A new phantom was manufactured, and 18 human subjects were recruited for the study. (18)F-FDG PET images were reconstructed using attenuation coefficient maps generated by various algorithms. The algorithms included maximum a posteriori reconstruction for transmission data (MAP-TR) with default priors, MAP-TR with adjusted priors for bone (MAP-TR(adj-b)), MAP-TR with adjusted priors for tissue (MAP-TR(adj-t)), and noise-equivalent count TR and CT-TR.
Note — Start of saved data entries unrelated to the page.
(* ===== verification/VerifyChain.v ===== *)
(** * Verification of a downloaded ledger chain

    Model of [src/catchup/VerifyLedgerChainWork.cpp].  The work reads one file of ledger
    headers for each checkpoint of its range, from the last to the first, and checks that
    the headers form a chain of hashes that ends in a trusted hash.  The files come from
    an archive that is not trusted.  [sha] stands for [sha256] of the XDR of a header. *)

From stdpp Require Import base list strings.
From S2P Require Import Prelude Entries WorkModel Checkpoints.

Local Open Scope Z_scope.

(** ** Data *)

Inductive LedgerVerificationStatus :=
  | VERIFY_STATUS_OK
  | VERIFY_STATUS_ERR_BAD_HASH
  | VERIFY_STATUS_ERR_BAD_LEDGER_VERSION
  | VERIFY_STATUS_ERR_OVERSHOT
  | VERIFY_STATUS_ERR_UNDERSHOT
  | VERIFY_STATUS_ERR_MISSING_ENTRIES.

Record LedgerHeaderHistoryEntry := mkEntry { hhe_hash : Z; hhe_header : LedgerHeader }.

Abbreviation LedgerNumHashPair := (Z * option Z)%type (only parsing).

(** What [XDRInputFileStream::readOne] does for the next record of a file: it reads an
    entry, or throws [xdr_bad_message_size], or another exception of XDR.  After the last
    record it returns [false]. *)
Inductive XDRRecord :=
  | Entry_ (e : LedgerHeaderHistoryEntry)
  | BadMessageSize
  | Malformed.

(** What the work is constructed with, and the files of the download directory by
    checkpoint; a file may be missing. *)
Record Chain := mkChain {
  historyManager : HistoryManager;
  LEDGER_PROTOCOL_VERSION : Z;
  mRange : LedgerRange;
  mLastClosed : LedgerNumHashPair;
  mTrustedMaxLedger : option LedgerNumHashPair;
  files : Z -> option (list XDRRecord) }.
(** ** Theorems *)

(** C32: authorisation by weight.  From protocol 10 on, [checkSignature] accepts only if some
    of the signers, at least one and each counted once, have signed and their weights,
    each at most 255, add up to what is needed; no sum overflows.  If no signature
    belongs to two signers, it accepts exactly when the weights of all signers that have
    signed are enough. *)
Theorem checkSignature_exact sha256 verifySig c signers needed :
  10 <= mProtocolVersion c -> Forall (fun s => 0 <= signer_weight s) signers ->
  Z.of_nat (length signers) * UINT8_MAX <= INT32_MAX ->
  let ok := fst (checkSignature sha256 verifySig signers needed c) in
  let have := filter (fun s => signed sha256 verifySig c s = true) signers in
  (ok = true -> exists T, T ⊆+ signers /\ T <> [] /\
     Forall (fun s => signed sha256 verifySig c s = true) T /\ needed <= totalOf (mProtocolVersion c) T) /\
  (oneSigner sha256 verifySig c (mSignatures c) signers ->
     (ok = true <-> have <> [] /\ needed <= totalOf (mProtocolVersion c) have)).
Proof.
  intros Hv Hw Hn ok have. unfold ok. destruct (checkSignature sha256 verifySig signers needed c) as [b c'] eqn:E.
  apply checkSignature_outcome in E; [|done..]. cbn [fst]. destruct b.
  - split; [done|]. intros _. split; [|done]. intros _. by apply Enough_all.
  - split; [done|]. intros Hone. split; [done|]. intros [Hne Hle].
    destruct E as (acc & total & [Ht _ Hsh] & _ & Ha). specialize (Ha Hone). fold have in Ha.
    assert (Hacc : acc <> []) by (intros ->; by apply Permutation_nil_l in Ha).
    specialize (Hsh Hacc). rewrite Ht in Hsh. unfold signersOf in Ha. rewrite Ha in Hsh. unfold have in Hle. lia.
Qed.

(** No signature is superfluous.  If [checkAllSignaturesUsed] holds after the checks of a
    transaction, each of its signatures was made by one of the signers asked for. *)
Theorem used_signatures_have_signers sha256 verifySig version contents sigs calls sig :
  version <> 7 ->
  checkAllSignaturesUsed (runChecks sha256 verifySig calls (newSignatureChecker version contents sigs)) = true ->
  sig ∈ sigs ->
  exists signers needed s, (signers, needed) ∈ calls /\ s ∈ signers /\
    accepts sha256 verifySig contents sig s = true.
Proof.
  intros Hv Hall Hin. set (c := newSignatureChecker version contents sigs) in *.
  destruct (runChecks_fixed sha256 verifySig calls c) as [Hlen Hver].
  unfold checkAllSignaturesUsed, protocolVersionEquals in Hall. rewrite Hver in Hall.
  cbn [c newSignatureChecker mProtocolVersion] in Hall. rewrite (proj2 (Z.eqb_neq _ _)) in Hall by done.
  apply list_elem_of_lookup in Hin as [j Hj].
  assert (exists b, mUsedSignatures (runChecks sha256 verifySig calls c) !! j = Some b) as [b Hb].
  { apply lookup_lt_is_Some. rewrite Hlen. cbn. rewrite repeat_length. by eapply lookup_lt_Some. }
  assert (b = true) as ->.
  { rewrite forallb_forall in Hall. apply (Hall b). apply list_elem_of_In. by eapply list_elem_of_lookup_2. }
  destruct (runChecks_used sha256 verifySig calls c j sig Hj Hb) as [H|H]; [|done].
  exfalso. cbn in H. apply list_elem_of_lookup_2, list_elem_of_In, repeat_spec in H. done.
Qed.

(** ** An account with three signers *)

Module SampleSignatures.

(** A signature is the number of its key, the hash of a preimage its first byte. *)
Definition sha (l : list Z) : Z := default 0 (head l).
Definition verifier (k : Z) (sig msg : list Z) : bool := bool_decide (sig = [k]).

Definition signers : list Signer :=
  [mkSigner (SIGNER_KEY_TYPE_ED25519 1) 3; mkSigner (SIGNER_KEY_TYPE_HASH_X 2) 1;
   mkSigner (SIGNER_KEY_TYPE_PRE_AUTH_TX 77) 1000].
Definition sigOf (k : Z) : DecoratedSignature := mkSignature [0; 0; 0; k] [k].
Definition checker : SignatureChecker := newSignatureChecker 19 77 [sigOf 1; sigOf 2].

Lemma checkSignature_exact_witness :
  let have := filter (fun s => signed sha verifier checker s = true) signers in
  (fst (checkSignature sha verifier signers 259 checker) = true <-> have <> [] /\ 259 <= totalOf 19 have) /\
  totalOf 19 have = 259.
Proof.
  cbn zeta. split; [|vm_compute; reflexivity].
  apply (checkSignature_exact sha verifier checker signers 259).
  - cbn. lia.
  - repeat constructor; cbn; lia.
  - vm_compute. done.
  - intros sig [->|[->|?%not_elem_of_nil]%elem_of_cons]%elem_of_cons; [vm_compute; lia|vm_compute; lia|done].
Defined.

Lemma used_signatures_have_signers_witness :
  exists l needed s, (l, needed) ∈ [(signers, 259)] /\ s ∈ l /\ accepts sha verifier 77 (sigOf 2) s = true.
Proof.
  apply (used_signatures_have_signers sha verifier 19 77 [sigOf 1; sigOf 2] [(signers, 259)] (sigOf 2)).
  - lia.
  - vm_compute. reflexivity.
  - by right; left.
Defined.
With the CT-TR and MAP-TR(adj-t) algorithms, increased intensity in the brain stem and cerebellum was seen, and negative bias was reduced. With the MAP-TR(adj-t) algorithm, however, positive bias increased in the central region. Inappropriate attenuation coefficients of brain tissue increased the positive or negative bias of reconstructed images, especially for the central regions of the volume. Poor representation of the skull or bone also locally increased the bias in the near regions where bone detection had failed.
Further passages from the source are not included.